== Description of the task ==
Write out exactly the line containing "destruct (parse_addr _)" along with each line that follows it in the records below, and no others.

== Provided information ==
Lemma identity_for_name_spec ops name identity :
  identity_for_name name (registry_after ops) = Some identity ↔
  id_name identity = name ∧ granted (reverse ops) name = Some (id_scopes identity).
Proof.
  unfold identity_for_name. rewrite granted_spec. destruct identity as [n sc].
  destruct (granted (reverse ops) name); simpl; naive_solver.
Qed.

Lemma token_of_granted h token name : token_of h name = Some token → is_Some (granted h name).
Proof.
  induction h as [|[n sc|n rnd|n] h IH]; simpl; [done| | |].
  - intros Ht. destruct (decide (n = name)); [done|]. by apply IH.
  - destruct (granted h n) eqn:E; [|done]. destruct (decide (n = name)) as [->|]; [by rewrite E|].
    destruct (decide (token_of h name = _)); [done|apply IH].
  - destruct (decide (n = name)); [done|apply IH].
Qed.

(** The token registry implements its contract over every history of
    registrations, mints and revocations: a token is accepted exactly while
    it is the last one minted for a registered name (neither revoked nor
    replaced since, and not handed to another name), with the scopes last
    registered for that name; no two names share a token and no name has two;
    the unix transport resolves a name to the same scopes. *)
Theorem registry_refines_history (ops : list TokenOp) :
  let r := registry_after ops in
  let h := reverse ops in
  (∀ token name scopes,
     authorize_token token r = Some (mkIdentity name scopes) ↔
     token_of h name = Some token ∧ granted h name = Some scopes) ∧
  (∀ name scopes,
     identity_for_name name r = Some (mkIdentity name scopes) ↔ granted h name = Some scopes) ∧
  (∀ token n n', token_of h n = Some token → token_of h n' = Some token → n = n') ∧
  (∀ token name, token_of h name = Some token → is_Some (granted h name)).
Proof.
  cbv zeta. split_and!.
  - intros. apply authorize_token_spec.
  - intros. rewrite identity_for_name_spec. naive_solver.
  - intros token n n' H1 H2. apply token_of_spec in H1, H2. congruence.
  - intros token name. apply token_of_granted.
Qed.

(** ** What reaches the hub *)

Section BridgeFacts.
  Context {W : Type} `{Hub W}.

Lemma call_effect {A} op (f : W → result A string * W) render s r s' :
  call op f render s = (r, s') →
  br_calls s' = br_calls s ++ [op] ∧ br_tokens s' = br_tokens s ∧ br_cat s' = br_cat s ∧
  br_requests_total s' = (br_requests_total s + 1)%Z ∧
  br_errors_total s' = (br_errors_total s + if is_ok r then 0 else 1)%Z.
Proof.
  unfold call. destruct (f (br_world s)) as [[a|e] w]; intros [= <- <-]; simpl;
    split_and!; try done; lia.
Qed.

Lemma dispatch_effect op params s r s' :
  dispatch op params s = (r, s') →
  (br_calls s' = br_calls s ∨ br_calls s' = br_calls s ++ [op]) ∧
  br_tokens s' = br_tokens s ∧ br_cat s' = br_cat s.
Proof.
  destruct op; simpl; try by intros (? & ? & ? & _)%call_effect; auto.
  destruct (announcement_params params); [by intros (? & ? & ? & _)%call_effect; auto|].
  by intros [= _ <-]; auto.
Qed.

Lemma relay_effect identity op params s r s' :
  relay identity op params s = (r, s') →
  (br_calls s' = br_calls s ∨
   br_calls s' = br_calls s ++ [op] ∧ required_scope op ∈ id_scopes identity) ∧
  br_tokens s' = br_tokens s ∧ br_cat s' = br_cat s.
Proof.
  unfold relay, relay_scrubbed. destruct (decide (required_scope op ∈ id_scopes identity));
    [|by intros [= _ <-]; auto].
  destruct (dispatch op params s) as [v s1] eqn:E. intros [= _ <-].
  apply dispatch_effect in E as ([->| ->] & -> & ->); auto.
Qed.

(** C18: Whatever a script sends over either transport, at most one hub call
    is made, and only the operation it named, when that operation's scope is
    among those last registered for the integration it named; over TCP the
    request must also carry that integration's live token, and the answer is
    401 exactly when it does not.  The registry is never changed by a
    request. *)
Theorem bridge_calls_only_in_scope (ops : list TokenOp) (request : RpcRequest) (s : BridgeState W) :
  br_tokens s = registry_after ops →
  let h := reverse ops in
  let may_call (op : Operation) :=
    ∃ scopes, operation_parse (rq_op request) = Some op ∧
      granted h (rq_integration request) = Some scopes ∧ required_scope op ∈ scopes in
  let live := token_of h (rq_integration request) = Some (rq_token request) in
  (let '((status, response), s') := rpc_handler request s in
   (br_calls s' = br_calls s ∨ ∃ op, br_calls s' = br_calls s ++ [op] ∧ may_call op ∧ live) ∧
   (status = UNAUTHORIZED ↔ ¬ live) ∧ (rs_ok response = true ↔ status = OK_STATUS) ∧
   br_tokens s' = br_tokens s) ∧
  (let '(response, s') := handle_parsed request s in
   (br_calls s' = br_calls s ∨ ∃ op, br_calls s' = br_calls s ++ [op] ∧ may_call op) ∧
   br_tokens s' = br_tokens s).
Proof.
  intros Hr h may_call live. split.
  - unfold rpc_handler. rewrite Hr.
    destruct (authorize_token (rq_token request) (registry_after ops)) as [[n sc]|] eqn:Ea.
    2: { split_and!; [by left| |done|by rewrite Hr]. split; [intros _ Hl|done].
         destruct (token_of_granted _ _ _ Hl) as [sc Hsc].
         by rewrite (proj2 (authorize_token_spec ops _ _ _) (conj Hl Hsc)) in Ea. }
    apply authorize_token_spec in Ea as [Ht Hg]. simpl.
    destruct (decide (n ≠ rq_integration request)) as [Hn|Hn].
    { split_and!; [by left| |done|by rewrite Hr]. split; [intros _ Hl|done]. apply Hn.
      apply token_of_spec in Ht, Hl. congruence. }
    apply dec_stable in Hn as ->.
    destruct (operation_parse (rq_op request)) as [op|] eqn:Eo.
    2: { split_and!; [by left| |done|by rewrite Hr]. split; [done|intros Hl; by destruct Hl]. }
    destruct (relay _ op _ s) as [r s'] eqn:Er. apply relay_effect in Er as (Hc & Htk & _).
    assert (br_calls s' = br_calls s ∨ ∃ op, br_calls s' = br_calls s ++ [op] ∧ may_call op ∧ live)
      as Hcalls.
    { destruct Hc as [?|[? Hin]]; [by left|right]. exists op. split_and!; [done| |done]. by exists sc. }
    destruct r as [v|[|e]]; (split_and!; [done| | |by rewrite Htk, Hr]); (split; [done|]);
      first [done | intros Hl; by destruct Hl].
  - unfold handle_parsed. rewrite Hr.
    destruct (identity_for_name _ _) as [identity|] eqn:Ei; [|by split; [left|rewrite Hr]].
    apply identity_for_name_spec in Ei as [_ Hg].
    destruct (operation_parse (rq_op request)) as [op|] eqn:Eo; [|by split; [left|rewrite Hr]].
    destruct (relay _ op _ s) as [r s'] eqn:Er. apply relay_effect in Er as (Hc & Htk & _).
    split; [|by rewrite Htk, Hr]. destruct Hc as [?|[? Hin]]; [by left|right].
    exists op. split; [done|]. by exists (id_scopes identity).
Qed.

(** ** The module's secret *)

(** The Community Access Tokens of the hub. *)
Definition CAT_PREFIX : string := "wdl_c_".

Definition clean (secret : string) (r : RpcResponse) : Prop :=
  match rs_result r with
  | Some v => strings_all (λ s, contains secret s = false) v
  | None => True
  end ∧
  match rs_error r with Some e => contains secret e = false | None => True end.

Lemma relay_clean identity op params s r s' :
  br_cat s ≠ "" → token_shaped (br_cat s) = true → relay identity op params s = (r, s') →
  match r with
  | Ok v => strings_all (λ t, contains (br_cat s) t = false) v
  | Err OutOfScope => True
  | Err (RelayFailed (InvalidParams m)) | Err (RelayFailed (HubError m)) =>
      contains (br_cat s) m = false
  end.
Proof.
  intros Hne Ht. unfold relay, relay_scrubbed.
  destruct (decide (required_scope op ∈ id_scopes identity)); [|by intros [= <- _]].
  destruct (dispatch op params s) as [[v|[m|m]] s1]; intros [= <- _]; simpl.
  - by apply scrub_value_clean.
  - by apply scrub_string_clean.
  - by apply scrub_string_clean.
Qed.

Lemma literal_clean rest text r :
  contains CAT_PREFIX text = false → unbordered (CAT_PREFIX +:+ rest) text = true →
  contains (CAT_PREFIX +:+ rest) r = false → contains (CAT_PREFIX +:+ rest) (text +:+ r) = false.
Proof. intros. apply contains_app; [by apply contains_longer|done|done]. Qed.

Lemma relay_error_clean rest e :
  contains (CAT_PREFIX +:+ rest) (match e with InvalidParams m | HubError m => m end) = false →
  contains (CAT_PREFIX +:+ rest) (RelayError_display e) = false.
Proof. destruct e; intros He; (apply literal_clean; [reflexivity|reflexivity|done]). Qed.

(** C19: The bridge gives no hub token away that begins as the hub's tokens do
    ([wdl_c_]), has no star, and of which no end of the four last characters is
    also its beginning; one that overlaps itself can survive the scrubbing
    ([scrub_self_overlap]).  Whatever the hub answers, no string of an answer
    contains it: not of an answer to [POST /rpc], nor of one to a line on the
    unix socket, readable or not.  An unknown operation and what was unreadable
    are echoed to the script, so it must not have sent the token there itself.
    The event stream is not scrubbed and not part of this. *)
Theorem bridge_never_leaks_token (parse_request : string → result RpcRequest string)
    (rest : string) (s : BridgeState W) :
  br_cat s = CAT_PREFIX +:+ rest → token_shaped (br_cat s) = true →
  (∀ request, contains (br_cat s) (rq_op request) = false → clean (br_cat s) (rpc_handler request s).1.2) ∧
  ∀ line,
    match parse_request line with
    | Ok request => contains (br_cat s) (rq_op request) = false
    | Err err => contains (br_cat s) err = false
    end →
    clean (br_cat s) (handle_request parse_request line s).1.
Proof.
  intros Hcat Ht.
  assert (br_cat s ≠ "") as Hne by (by rewrite Hcat).
  assert (∀ t, contains CAT_PREFIX t = false → clean (br_cat s) (response_err t)) as Hlit.
  { intros t Hc. split; [done|]. simpl. rewrite Hcat. by apply contains_longer. }
  assert (∀ e, contains (br_cat s) (match e with InvalidParams m | HubError m => m end) = false →
    clean (br_cat s) (response_err (RelayError_display e))) as Herr.
  { intros e He. split; [done|]. simpl. rewrite Hcat in *. by apply relay_error_clean. }
  assert (∀ t, contains (br_cat s) t = false → clean (br_cat s) (response_err ("unknown operation: " +:+ t)) ∧
    clean (br_cat s) (response_err ("invalid request: " +:+ t))) as Hecho.
  { intros t Hc. rewrite Hcat in *. by split; (split; [done|]; simpl; apply literal_clean). }
  assert (∀ identity op params r s', relay identity op params s = (r, s') →
    match r with
    | Ok result => clean (br_cat s) (response_ok result)
    | Err OutOfScope => True
    | Err (RelayFailed err) => clean (br_cat s) (response_err (RelayError_display err))
    end) as Hrel.
  { intros identity op params r s' E. apply relay_clean in E; [|done|done].
    destruct r as [v|[|[m|m]]]; [by split|done|by apply Herr..]. }
  split.
  - intros request Hop. unfold rpc_handler. destruct (authorize_token _ _) as [identity|]; [|by apply Hlit].
    destruct (decide _); [by apply Hlit|].
    destruct (operation_parse _) as [op|]; [|by apply Hecho].
    destruct (relay identity op _ s) as [r s'] eqn:E. specialize (Hrel _ _ _ _ _ E).
    by destruct r as [v|[|e]]; [|apply Hlit|].
  - intros line. unfold handle_request. destruct (parse_request line) as [request|err]; [|intros; by apply Hecho].
    intros Hop. unfold handle_parsed. destruct (identity_for_name _ _) as [identity|]; [|by apply Hlit].
    destruct (operation_parse _) as [op|]; [|by apply Hecho].
    destruct (relay identity op _ s) as [r s'] eqn:E. specialize (Hrel _ _ _ _ _ E).
    by destruct r as [v|[|e]]; [|apply Hlit|].
Qed.
End BridgeFacts.

(** ** Starting *)

Section StartFacts.
  Context `{BridgeNet}.

Lemma start_tcp_effect cfg l r l' :
  start_tcp cfg l = (r, l') →
  ls_unix l' = ls_unix l ∧
  match r with
  | Ok o => ls_tcp l' = ls_tcp l ++ option_list o ∧ (o = None ↔ bc_listen_tcp cfg = "") ∧
      ∀ a, o = Some a → is_loopback a = true ∧ parse_addr (bc_listen_tcp cfg) = Ok a
  | Err _ => l' = l
  end.
Proof.
  unfold start_tcp. destruct (decide _).
  { intros [= <- <-]. simpl. by rewrite app_nil_r. }
  destruct (parse_addr _) as [a|]; [|by intros [= <- <-]].
  destruct (is_loopback a) eqn:El; simpl; [|by intros [= <- <-]].
  destruct (tcp_bind a); intros [= <- <-]; [|done]. simpl. split_and!; [done..|].
  by intros ? [= <-].
Qed.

== Completed exercise ==
  destruct (parse_addr _) as [a|]; [|by intros [= <- <-]].
  destruct (is_loopback a) eqn:El; simpl; [|by intros [= <- <-]].
  destruct (tcp_bind a); intros [= <- <-]; [|done]. simpl. split_and!; [done..|].
  by intros ? [= <-].
Qed.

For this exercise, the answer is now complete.